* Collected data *
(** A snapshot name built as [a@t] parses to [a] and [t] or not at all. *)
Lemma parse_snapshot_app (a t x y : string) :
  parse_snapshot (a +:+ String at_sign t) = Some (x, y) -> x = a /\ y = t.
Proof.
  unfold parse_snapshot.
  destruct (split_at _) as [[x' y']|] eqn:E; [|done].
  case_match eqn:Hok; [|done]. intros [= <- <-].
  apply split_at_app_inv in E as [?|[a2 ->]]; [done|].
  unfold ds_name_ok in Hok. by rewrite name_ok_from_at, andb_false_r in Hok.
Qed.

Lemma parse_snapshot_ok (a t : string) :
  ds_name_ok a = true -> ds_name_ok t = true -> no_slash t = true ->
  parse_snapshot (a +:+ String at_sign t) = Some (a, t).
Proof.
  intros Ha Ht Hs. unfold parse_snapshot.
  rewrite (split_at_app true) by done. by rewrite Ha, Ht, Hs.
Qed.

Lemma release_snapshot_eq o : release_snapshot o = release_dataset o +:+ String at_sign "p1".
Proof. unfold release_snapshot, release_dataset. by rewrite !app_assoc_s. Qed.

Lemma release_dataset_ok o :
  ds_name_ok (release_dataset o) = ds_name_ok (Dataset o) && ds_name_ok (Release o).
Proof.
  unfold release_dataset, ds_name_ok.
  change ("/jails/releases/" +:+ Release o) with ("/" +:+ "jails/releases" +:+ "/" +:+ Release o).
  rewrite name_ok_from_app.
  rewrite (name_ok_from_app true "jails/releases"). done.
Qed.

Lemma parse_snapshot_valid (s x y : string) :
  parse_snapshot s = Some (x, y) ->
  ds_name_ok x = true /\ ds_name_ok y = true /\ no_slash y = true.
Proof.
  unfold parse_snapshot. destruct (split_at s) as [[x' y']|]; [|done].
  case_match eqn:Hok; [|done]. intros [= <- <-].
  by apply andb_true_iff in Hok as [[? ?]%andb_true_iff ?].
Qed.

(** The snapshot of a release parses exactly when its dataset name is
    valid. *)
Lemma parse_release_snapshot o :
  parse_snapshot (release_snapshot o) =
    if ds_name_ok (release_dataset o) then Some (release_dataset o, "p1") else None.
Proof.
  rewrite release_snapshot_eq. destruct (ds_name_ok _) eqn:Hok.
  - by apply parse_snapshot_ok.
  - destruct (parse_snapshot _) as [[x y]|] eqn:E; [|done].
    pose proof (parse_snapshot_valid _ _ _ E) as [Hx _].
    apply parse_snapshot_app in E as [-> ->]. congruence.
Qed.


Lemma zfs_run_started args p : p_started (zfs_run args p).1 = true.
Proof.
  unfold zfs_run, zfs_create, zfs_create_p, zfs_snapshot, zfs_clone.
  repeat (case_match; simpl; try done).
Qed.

...

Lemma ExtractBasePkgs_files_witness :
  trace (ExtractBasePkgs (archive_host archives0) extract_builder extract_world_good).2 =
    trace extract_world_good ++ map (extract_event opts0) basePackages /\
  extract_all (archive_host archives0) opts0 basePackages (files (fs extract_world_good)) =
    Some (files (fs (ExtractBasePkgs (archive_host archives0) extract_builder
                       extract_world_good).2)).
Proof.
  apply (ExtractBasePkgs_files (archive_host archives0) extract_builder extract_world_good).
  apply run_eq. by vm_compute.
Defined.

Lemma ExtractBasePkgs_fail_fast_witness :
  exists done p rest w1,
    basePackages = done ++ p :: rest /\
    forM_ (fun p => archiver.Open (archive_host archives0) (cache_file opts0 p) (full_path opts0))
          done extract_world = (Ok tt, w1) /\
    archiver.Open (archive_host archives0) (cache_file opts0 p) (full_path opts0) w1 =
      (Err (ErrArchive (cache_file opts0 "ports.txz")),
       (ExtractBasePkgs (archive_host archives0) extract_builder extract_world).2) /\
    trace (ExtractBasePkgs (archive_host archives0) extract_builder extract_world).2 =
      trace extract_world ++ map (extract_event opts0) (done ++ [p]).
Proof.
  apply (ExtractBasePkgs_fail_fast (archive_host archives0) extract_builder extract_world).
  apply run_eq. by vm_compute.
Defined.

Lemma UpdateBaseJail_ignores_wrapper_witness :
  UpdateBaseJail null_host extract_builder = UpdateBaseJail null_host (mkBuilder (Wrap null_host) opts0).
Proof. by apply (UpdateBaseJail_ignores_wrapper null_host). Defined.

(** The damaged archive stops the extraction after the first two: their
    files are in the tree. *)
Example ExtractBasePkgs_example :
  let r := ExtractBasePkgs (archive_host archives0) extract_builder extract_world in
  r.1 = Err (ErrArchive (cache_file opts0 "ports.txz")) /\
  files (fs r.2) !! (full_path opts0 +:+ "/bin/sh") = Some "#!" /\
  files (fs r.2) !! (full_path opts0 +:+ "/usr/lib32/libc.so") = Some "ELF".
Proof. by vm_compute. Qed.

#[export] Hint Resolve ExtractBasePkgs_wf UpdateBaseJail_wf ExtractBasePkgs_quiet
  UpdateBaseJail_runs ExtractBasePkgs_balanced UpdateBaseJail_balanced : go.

* * *

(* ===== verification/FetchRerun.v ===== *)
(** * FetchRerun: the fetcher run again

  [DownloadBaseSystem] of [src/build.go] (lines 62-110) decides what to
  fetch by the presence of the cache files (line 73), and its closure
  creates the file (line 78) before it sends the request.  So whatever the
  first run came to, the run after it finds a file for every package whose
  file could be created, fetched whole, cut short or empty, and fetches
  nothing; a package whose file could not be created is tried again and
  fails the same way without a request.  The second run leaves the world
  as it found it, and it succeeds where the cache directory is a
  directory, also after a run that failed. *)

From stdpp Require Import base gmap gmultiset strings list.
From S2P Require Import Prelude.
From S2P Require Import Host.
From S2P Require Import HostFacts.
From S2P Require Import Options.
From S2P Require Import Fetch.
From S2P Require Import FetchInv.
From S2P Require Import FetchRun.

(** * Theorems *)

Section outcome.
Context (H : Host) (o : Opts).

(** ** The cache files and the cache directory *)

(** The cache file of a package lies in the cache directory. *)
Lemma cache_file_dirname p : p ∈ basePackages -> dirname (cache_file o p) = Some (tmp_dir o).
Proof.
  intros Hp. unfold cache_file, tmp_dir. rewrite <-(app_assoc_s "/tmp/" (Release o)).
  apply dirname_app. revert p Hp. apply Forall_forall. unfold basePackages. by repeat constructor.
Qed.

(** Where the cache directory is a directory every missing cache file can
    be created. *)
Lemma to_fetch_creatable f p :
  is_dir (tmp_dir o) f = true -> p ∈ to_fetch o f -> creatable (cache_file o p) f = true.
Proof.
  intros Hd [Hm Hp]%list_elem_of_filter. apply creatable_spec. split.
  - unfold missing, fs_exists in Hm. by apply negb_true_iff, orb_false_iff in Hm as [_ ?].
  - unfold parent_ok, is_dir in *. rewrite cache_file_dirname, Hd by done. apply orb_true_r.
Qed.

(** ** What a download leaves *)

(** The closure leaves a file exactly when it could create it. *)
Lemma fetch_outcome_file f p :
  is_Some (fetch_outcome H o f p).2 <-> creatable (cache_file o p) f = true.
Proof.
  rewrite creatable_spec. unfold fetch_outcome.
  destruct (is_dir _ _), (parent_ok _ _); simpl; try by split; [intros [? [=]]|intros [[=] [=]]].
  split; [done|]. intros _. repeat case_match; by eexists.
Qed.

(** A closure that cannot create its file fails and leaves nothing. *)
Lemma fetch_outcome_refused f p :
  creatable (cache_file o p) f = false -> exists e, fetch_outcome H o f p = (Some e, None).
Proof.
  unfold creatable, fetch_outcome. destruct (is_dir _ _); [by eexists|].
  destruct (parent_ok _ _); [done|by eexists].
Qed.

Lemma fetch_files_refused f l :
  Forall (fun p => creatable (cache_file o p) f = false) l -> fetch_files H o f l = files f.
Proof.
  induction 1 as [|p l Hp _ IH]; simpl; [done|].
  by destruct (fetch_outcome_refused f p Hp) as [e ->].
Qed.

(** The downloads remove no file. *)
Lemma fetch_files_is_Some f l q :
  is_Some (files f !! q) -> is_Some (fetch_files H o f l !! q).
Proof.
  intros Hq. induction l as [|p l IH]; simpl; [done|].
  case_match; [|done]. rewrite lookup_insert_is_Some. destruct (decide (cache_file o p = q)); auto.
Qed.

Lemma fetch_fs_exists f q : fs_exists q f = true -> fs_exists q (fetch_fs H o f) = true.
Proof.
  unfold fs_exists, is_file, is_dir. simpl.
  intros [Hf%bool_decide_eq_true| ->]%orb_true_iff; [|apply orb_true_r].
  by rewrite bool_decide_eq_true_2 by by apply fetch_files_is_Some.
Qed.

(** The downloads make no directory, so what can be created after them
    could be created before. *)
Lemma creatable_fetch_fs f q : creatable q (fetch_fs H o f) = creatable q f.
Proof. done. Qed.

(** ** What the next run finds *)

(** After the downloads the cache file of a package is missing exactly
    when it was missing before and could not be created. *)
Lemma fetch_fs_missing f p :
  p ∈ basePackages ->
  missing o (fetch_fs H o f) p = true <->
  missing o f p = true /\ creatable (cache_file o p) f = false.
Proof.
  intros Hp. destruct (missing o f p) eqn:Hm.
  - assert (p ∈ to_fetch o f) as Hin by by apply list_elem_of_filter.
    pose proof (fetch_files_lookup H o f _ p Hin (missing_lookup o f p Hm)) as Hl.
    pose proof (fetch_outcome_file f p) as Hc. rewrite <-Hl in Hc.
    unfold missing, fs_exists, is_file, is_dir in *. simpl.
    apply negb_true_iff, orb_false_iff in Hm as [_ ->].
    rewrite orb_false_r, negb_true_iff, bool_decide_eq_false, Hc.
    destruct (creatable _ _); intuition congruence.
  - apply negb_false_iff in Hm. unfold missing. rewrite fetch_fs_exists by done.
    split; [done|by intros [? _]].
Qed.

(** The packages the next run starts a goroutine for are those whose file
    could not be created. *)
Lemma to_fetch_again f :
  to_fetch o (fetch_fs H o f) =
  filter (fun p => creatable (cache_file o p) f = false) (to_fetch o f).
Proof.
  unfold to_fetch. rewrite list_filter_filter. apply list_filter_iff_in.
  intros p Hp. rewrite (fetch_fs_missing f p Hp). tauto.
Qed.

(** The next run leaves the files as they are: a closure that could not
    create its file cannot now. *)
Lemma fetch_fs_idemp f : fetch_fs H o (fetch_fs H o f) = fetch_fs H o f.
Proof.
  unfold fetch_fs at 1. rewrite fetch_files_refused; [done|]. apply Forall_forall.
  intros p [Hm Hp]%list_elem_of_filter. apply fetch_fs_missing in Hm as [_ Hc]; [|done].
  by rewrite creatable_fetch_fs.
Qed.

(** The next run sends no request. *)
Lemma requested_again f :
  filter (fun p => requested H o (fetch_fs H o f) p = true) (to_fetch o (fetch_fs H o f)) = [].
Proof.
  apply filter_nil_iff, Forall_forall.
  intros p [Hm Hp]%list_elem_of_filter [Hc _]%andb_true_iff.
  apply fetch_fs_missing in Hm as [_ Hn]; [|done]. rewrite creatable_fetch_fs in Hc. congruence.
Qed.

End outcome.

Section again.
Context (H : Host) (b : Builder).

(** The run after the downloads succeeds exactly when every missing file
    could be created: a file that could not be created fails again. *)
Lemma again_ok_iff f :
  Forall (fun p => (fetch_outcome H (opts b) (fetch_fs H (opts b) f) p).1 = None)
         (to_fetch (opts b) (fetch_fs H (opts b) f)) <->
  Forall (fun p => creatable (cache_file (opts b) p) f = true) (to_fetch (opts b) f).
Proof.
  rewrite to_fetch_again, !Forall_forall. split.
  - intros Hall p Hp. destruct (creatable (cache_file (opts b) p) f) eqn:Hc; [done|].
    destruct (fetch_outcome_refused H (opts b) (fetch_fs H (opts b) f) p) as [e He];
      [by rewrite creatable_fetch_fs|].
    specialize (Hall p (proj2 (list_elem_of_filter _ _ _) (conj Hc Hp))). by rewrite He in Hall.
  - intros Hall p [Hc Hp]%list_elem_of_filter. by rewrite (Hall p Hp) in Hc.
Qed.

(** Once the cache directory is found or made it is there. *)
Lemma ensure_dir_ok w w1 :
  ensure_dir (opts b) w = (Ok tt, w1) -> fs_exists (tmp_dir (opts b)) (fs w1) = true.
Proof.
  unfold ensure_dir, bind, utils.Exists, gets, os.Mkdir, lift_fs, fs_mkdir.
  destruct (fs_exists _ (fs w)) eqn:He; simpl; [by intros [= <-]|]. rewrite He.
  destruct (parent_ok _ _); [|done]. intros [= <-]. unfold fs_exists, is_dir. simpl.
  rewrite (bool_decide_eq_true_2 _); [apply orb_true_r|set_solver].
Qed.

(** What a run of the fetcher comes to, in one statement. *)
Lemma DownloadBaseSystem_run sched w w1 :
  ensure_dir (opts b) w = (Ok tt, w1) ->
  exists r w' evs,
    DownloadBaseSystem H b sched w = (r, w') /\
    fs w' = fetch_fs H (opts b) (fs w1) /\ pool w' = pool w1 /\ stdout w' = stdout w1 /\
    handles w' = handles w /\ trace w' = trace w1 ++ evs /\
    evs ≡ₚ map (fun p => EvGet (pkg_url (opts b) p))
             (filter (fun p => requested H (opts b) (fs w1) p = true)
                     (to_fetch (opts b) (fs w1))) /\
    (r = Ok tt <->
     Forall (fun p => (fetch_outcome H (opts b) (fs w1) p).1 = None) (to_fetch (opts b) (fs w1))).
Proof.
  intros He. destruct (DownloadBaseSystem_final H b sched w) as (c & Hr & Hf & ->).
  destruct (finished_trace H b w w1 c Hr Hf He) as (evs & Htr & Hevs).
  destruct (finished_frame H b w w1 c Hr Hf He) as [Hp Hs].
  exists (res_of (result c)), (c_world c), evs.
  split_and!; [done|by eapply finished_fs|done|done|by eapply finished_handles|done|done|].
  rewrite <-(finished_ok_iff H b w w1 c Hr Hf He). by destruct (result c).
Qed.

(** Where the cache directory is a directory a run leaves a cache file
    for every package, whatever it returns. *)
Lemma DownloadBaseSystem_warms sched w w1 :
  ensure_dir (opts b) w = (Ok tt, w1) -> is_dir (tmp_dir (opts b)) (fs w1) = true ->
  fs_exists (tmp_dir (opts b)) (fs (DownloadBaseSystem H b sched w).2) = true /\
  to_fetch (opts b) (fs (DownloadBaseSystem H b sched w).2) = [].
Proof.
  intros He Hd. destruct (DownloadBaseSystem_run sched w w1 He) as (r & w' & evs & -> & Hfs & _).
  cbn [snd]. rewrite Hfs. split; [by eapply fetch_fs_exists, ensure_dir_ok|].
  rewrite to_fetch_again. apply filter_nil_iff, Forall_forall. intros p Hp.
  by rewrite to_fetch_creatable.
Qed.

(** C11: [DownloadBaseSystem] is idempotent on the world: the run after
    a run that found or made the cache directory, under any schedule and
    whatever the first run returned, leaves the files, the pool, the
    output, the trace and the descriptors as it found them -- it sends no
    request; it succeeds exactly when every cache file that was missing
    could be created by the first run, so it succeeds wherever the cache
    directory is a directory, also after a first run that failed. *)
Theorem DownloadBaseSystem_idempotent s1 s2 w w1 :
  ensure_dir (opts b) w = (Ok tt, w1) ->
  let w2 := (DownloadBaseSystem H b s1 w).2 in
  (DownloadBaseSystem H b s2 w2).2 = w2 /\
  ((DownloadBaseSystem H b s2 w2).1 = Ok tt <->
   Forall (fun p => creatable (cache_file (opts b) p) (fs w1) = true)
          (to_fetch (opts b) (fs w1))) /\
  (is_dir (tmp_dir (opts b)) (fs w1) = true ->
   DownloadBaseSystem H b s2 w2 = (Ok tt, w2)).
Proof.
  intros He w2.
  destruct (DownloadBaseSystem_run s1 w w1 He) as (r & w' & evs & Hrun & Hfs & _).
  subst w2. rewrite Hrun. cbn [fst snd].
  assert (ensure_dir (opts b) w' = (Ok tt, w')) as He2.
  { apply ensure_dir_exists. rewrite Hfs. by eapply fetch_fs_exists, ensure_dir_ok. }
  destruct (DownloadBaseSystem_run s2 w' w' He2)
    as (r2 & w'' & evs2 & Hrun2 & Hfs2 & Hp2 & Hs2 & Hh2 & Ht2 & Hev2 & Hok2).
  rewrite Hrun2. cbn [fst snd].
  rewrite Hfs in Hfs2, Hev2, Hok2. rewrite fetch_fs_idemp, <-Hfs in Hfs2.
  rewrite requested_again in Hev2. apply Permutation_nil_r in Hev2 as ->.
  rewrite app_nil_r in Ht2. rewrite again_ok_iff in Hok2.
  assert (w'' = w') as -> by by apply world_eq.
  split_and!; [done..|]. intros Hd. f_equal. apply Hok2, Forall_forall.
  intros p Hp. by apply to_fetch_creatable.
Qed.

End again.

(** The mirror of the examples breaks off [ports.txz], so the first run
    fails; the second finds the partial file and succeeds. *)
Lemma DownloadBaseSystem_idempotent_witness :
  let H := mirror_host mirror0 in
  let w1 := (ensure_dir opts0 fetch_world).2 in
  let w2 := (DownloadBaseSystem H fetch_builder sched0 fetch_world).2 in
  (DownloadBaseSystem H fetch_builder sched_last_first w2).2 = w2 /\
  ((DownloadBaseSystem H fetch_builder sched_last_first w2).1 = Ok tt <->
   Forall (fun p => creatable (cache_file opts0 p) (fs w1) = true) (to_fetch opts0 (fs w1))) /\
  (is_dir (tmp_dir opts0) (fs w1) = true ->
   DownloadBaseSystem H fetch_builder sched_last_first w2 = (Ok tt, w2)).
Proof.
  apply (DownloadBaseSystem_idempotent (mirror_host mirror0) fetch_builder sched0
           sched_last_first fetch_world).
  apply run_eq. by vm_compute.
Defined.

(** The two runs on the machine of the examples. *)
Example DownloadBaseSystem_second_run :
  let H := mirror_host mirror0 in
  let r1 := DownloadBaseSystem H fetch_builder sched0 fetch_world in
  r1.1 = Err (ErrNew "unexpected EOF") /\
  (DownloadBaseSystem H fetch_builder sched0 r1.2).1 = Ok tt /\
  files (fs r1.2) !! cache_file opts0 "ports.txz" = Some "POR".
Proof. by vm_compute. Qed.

* What the task requires *
In the entries above, some lines hold the string "rest". Copy each of them.

* Answer section *
  exists done p rest w1,
    basePackages = done ++ p :: rest /\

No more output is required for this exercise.